• L'or pour passion

    L'or pour passion— La famille était nombreuse et la propriété était modeste. Il y avait longtemps qu’elle ne suffisait plus à nourrir les ventres et la fille aînée se dit qu’elle suivrait bien l’exemple du père, qui à son époque déjà, entre deux mauvaises récoltes, s’était essayé à l’orpaillage. Oh ! N’allez pas croire qu’il y fit fortune !

    C’était une passion qui était née par le plus grand des hasards, comme le sont souvent les évènements auxquels nul ne s’attend.

     

    Un beau matin, il entreprit de rafraîchir les berges de la petite rivière qui bordait la propriété. Intrigué par un éclat particulier au milieu d’une pelletée de graviers, il découvrit une pépite.
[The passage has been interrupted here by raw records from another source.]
Lemma inline_float f : inline (float_repr f) = true.
Proof.
  with_strategy transparent [float_repr] unfold float_repr. destruct f as [[]|[]| |s m e]; [done..|].
  cbv zeta. destruct (find_first _ _) as [c|] eqn:E; [|done]. cbn [default].
  apply find_first_Some in E as [_ E]. revert E. with_strategy transparent [reads_back] unfold reads_back.
  destruct (p_number c) as [[[] r]|] eqn:Ep; try discriminate.
  intros [->%bool_decide_eq_true _]%andb_true_iff. by eapply inline_number.
Qed.

(** The compact form of any value is one line. *)
Lemma inline_dumps v lvl : inline (dumps_at compact lvl v) = true.
Proof.
  apply (compact_closed inline (λ _, true)); try done.
  - exact inline_app.
  - intros z. apply int_chars; [|done]. by intros [[] [] [] [] [] [] [] []].
  - intros s _. apply inline_quote.
  - left. exact inline_float.
  - induction v as [| | | | |l IH|m IH] using json_ind_strong; try done; cbn.
    + rewrite forallb_forall. intros x Hx%list_elem_of_In. rewrite Forall_forall in IH. auto.
    + rewrite forallb_forall. intros [k b] Hk%list_elem_of_In%elem_of_map_to_list. cbn.
      rewrite lookup_fmap, fmap_Some in Hk. destruct Hk as (x & Hk & ->). by eapply IH.
Qed.

(** *** Size *)

Lemma join_length_le sep l :
  (String.length (join sep l) ≤ sum_list_with (λ s, String.length s + String.length sep)%nat l)%nat.
Proof.
  induction l as [|s l IH]; [done|]. destruct l as [|s2 l]; [cbn; lia|].
  change (join sep (s :: s2 :: l)) with (s +:+ sep +:+ join sep (s2 :: l)).
  rewrite !str_app_length. cbn [sum_list_with] in *. lia.
Qed.

Definition member_length (p : string * json) : nat :=
  String.length (quote p.1) + 2 + String.length (dumps_at compact 1 p.2).

Lemma object_length (m : dict) :
  (String.length (canonical_json (JObj m)) ≤ 2 + sum_list_with member_length (map_to_list m))%nat.
Proof.
  unfold canonical_json, dumps. destruct (dumps_obj compact 0 m) as (l & Hl & ->).
  rewrite <- (sum_list_with_perm _ _ _ Hl). destruct l as [|p l]; [cbn; lia|].
  unfold print_seq. rewrite !str_app_length. cbn [break_at compact indent item_sep].
  pose proof (join_length_le ("," +:+ "")
    (print_member compact ∘ prod_map id (dumps_at compact 1) <$> p :: l)) as Hj.
  rewrite sum_list_with_fmap in Hj.
  assert (He : sum_list_with ((λ s, String.length s + String.length ("," +:+ ""))%nat
      ∘ (print_member compact ∘ prod_map id (dumps_at compact 1))) (p :: l)
    = sum_list_with member_length (p :: l)).
  { generalize (p :: l). clear. induction 0 as [|[k x] l IH]; cbn [sum_list_with]; [done|]. rewrite IH.
    f_equal. unfold compose, print_member, member_length. cbn [prod_map fst snd id].
    rewrite !str_app_length. cbn [key_sep compact String.length String.append]. lia. }
  rewrite He in Hj. cbn [String.length String.append] in *. lia.
Qed.

Lemma dict_of_sum (f : string * json → nat) (l : list (string * json)) :
  (sum_list_with f (map_to_list (dict_of l)) ≤ sum_list_with f l)%nat.
Proof.
  unfold dict_of. induction l as [|[k x] l IH]; [done|]. cbn [list_to_map foldr sum_list_with fst snd].
  change (foldr (λ p, <[p.1:=p.2]>) ∅ l) with (list_to_map (M := dict) l).
  set (m := list_to_map l) in *. rewrite <- insert_delete_eq.
  rewrite (sum_list_with_perm f _ ((k, x) :: map_to_list (delete k m)))
    by (apply map_to_list_insert, lookup_delete_eq).
  cbn [sum_list_with]. enough (sum_list_with f (map_to_list (delete k m)) ≤ sum_list_with f (map_to_list m))%nat by lia.
  destruct (m !! k) as [y|] eqn:E.
  - rewrite (sum_list_with_perm f (map_to_list m) ((k, y) :: map_to_list (delete k m)))
      by (symmetry; by apply map_to_list_delete). cbn. lia.
  - by rewrite delete_id.
Qed.

(** Without control characters an escape is at most two characters. *)
Lemma quote_length s :
  all_chars (λ c, (32 <=? code c)%N) s = true →
  (String.length (quote s) ≤ 2 * String.length s + 2)%nat.
Proof.
  intros Hs. change (S (String.length (escape s +:+ String dquote "")) ≤ 2 * String.length s + 2)%nat.
  rewrite str_app_length. enough (String.length (escape s) ≤ 2 * String.length s)%nat by (cbn; lia).
  induction s as [|c s IH]; [done|]. cbn [all_chars] in Hs. apply andb_true_iff in Hs as [Hc Hs].
  cbn [escape]. rewrite str_app_length. specialize (IH Hs).
  assert (String.length (escape_char c) ≤ 2)%nat; [|cbn [String.length]; lia].
  destruct c as [[] [] [] [] [] [] [] []]; try discriminate Hc; apply Nat.leb_le; reflexivity.
Qed.

Lemma digits_N_ge s : ∀ acc,
  all_chars is_digit s = true → (acc * 10 ^ N.of_nat (String.length s) <= digits_N acc s)%N.
Proof.
  induction s as [|c s IH]; intros acc Hs; [cbn; lia|]. cbn [all_chars] in Hs.
  apply andb_true_iff in Hs as [Hc Hs]. cbn [digits_N String.length].
  etrans; [|by apply IH]. rewrite Nat2N.inj_succ, N.pow_succ_r'. nia.
Qed.

Lemma int_length z n :
  0 ≤ z < 10 ^ Z.of_nat n → (0 < n)%nat → (String.length (string_of_Z z) ≤ n)%nat.
Proof.
  intros Hz Hn. destruct z as [|p|p]; [cbn; lia| |lia].
  change (string_of_Z (Zpos p)) with (NilEmpty.string_of_uint (Pos.to_uint p)).
  destruct (pos_digits_head p) as (c & r & E & Hc & H0). rewrite E.
  assert (Hv : digits_N 0 (String c r) = Npos p).
  { rewrite <- E, digits_N_uint. apply DecimalPos.Unsigned.of_to. }
  pose proof (string_of_uint_digits (Pos.to_uint p)) as Hd. rewrite E in Hd. cbn [all_chars] in Hd.
  apply andb_true_iff in Hd as [_ Hd]. cbn [digits_N] in Hv.
  pose proof (digits_N_ge r (0 * 10 + (code c - 48)) Hd) as Hge. rewrite Hv in Hge. cbn [String.length].
  assert (H1 : (1 <= 0 * 10 + (code c - 48))%N).
  { destruct c as [[] [] [] [] [] [] [] []]; try discriminate Hc; try discriminate H0; vm_compute; discriminate. }
  destruct (decide (String.length r < n)%nat) as [|Hl]; [lia|exfalso].
  assert (10 ^ N.of_nat n <= 10 ^ N.of_nat (String.length r))%N by (apply N.pow_le_mono_r; lia).
  assert (Z.of_N (10 ^ N.of_nat n) <= Z.pos p); [|rewrite N2Z.inj_pow, nat_N_Z in *; lia].
  change (Z.pos p) with (Z.of_N (N.pos p)). apply N2Z.inj_le. nia.
Qed.

(** ** Dictionaries *)

(** The value a [dict.get] finds. *)
Lemma get_insert (d : dict) k v k' :
  get (<[k := v]> d) k' = if decide (k = k') then v else get d k'.
Proof. unfold get. rewrite lookup_insert. by case_decide. Qed.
Elle n’était pas très grosse, mais il en fut si fier qu’il décida de laisser l’exploitation agricole à ses fils et que désormais, il se consacrerait à la recherche de l’or.

    – Il se trouve toujours quelqu’un pour vous l’acheter, disait-il.

    Pendant des années, il fouilla la terre et la nettoya à l’aide du chapeau chinois, plus connu sous le nom de battée. Il fallait le voir ! Aucun geste n’était le fait du hasard. L’une après l’autre, le matériau boueux et pierreux était déposé dans le récipient, puis malaxé entre les mains. Réduit à l’état pâteux, au fur et à mesure qu’il ajoutait de l’eau, la terre se délayait, et par de savants tours de poignets, celle-ci était rejetée dans la rivière. Les éléments les plus lourds descendaient dans la partie basse du chapeau chinois où ils étaient encore lavés, puis extraits.

    Marchant dans les pas de son aîné, la jeune femme abandonna la modeste exploitation pour se consacrer à son unique passion, celle que le père lui avait transmise comme seul héritage. Elle avait tant observé son parent qu’aucun de ses gestes ne lui fut étranger. Elle savait que l’on ne changerait pas de si tôt la façon de faire quant à la méthode artisanale de la recherche de l’or.

    Qu’importe ! Disait-elle que l’on se moque de moi ? Dans la vie, nous ne faisons bien que les choses qui sont nourries par la passion.

    Alors qu’elle passait la journée à piocher puis laver la terre, elle entendait encore sa mère maugréer sans cesse auprès du père. Il faut comprendre qu’elle était attachée aux traditions et avait laissé la vie la guider à travers ses arcanes.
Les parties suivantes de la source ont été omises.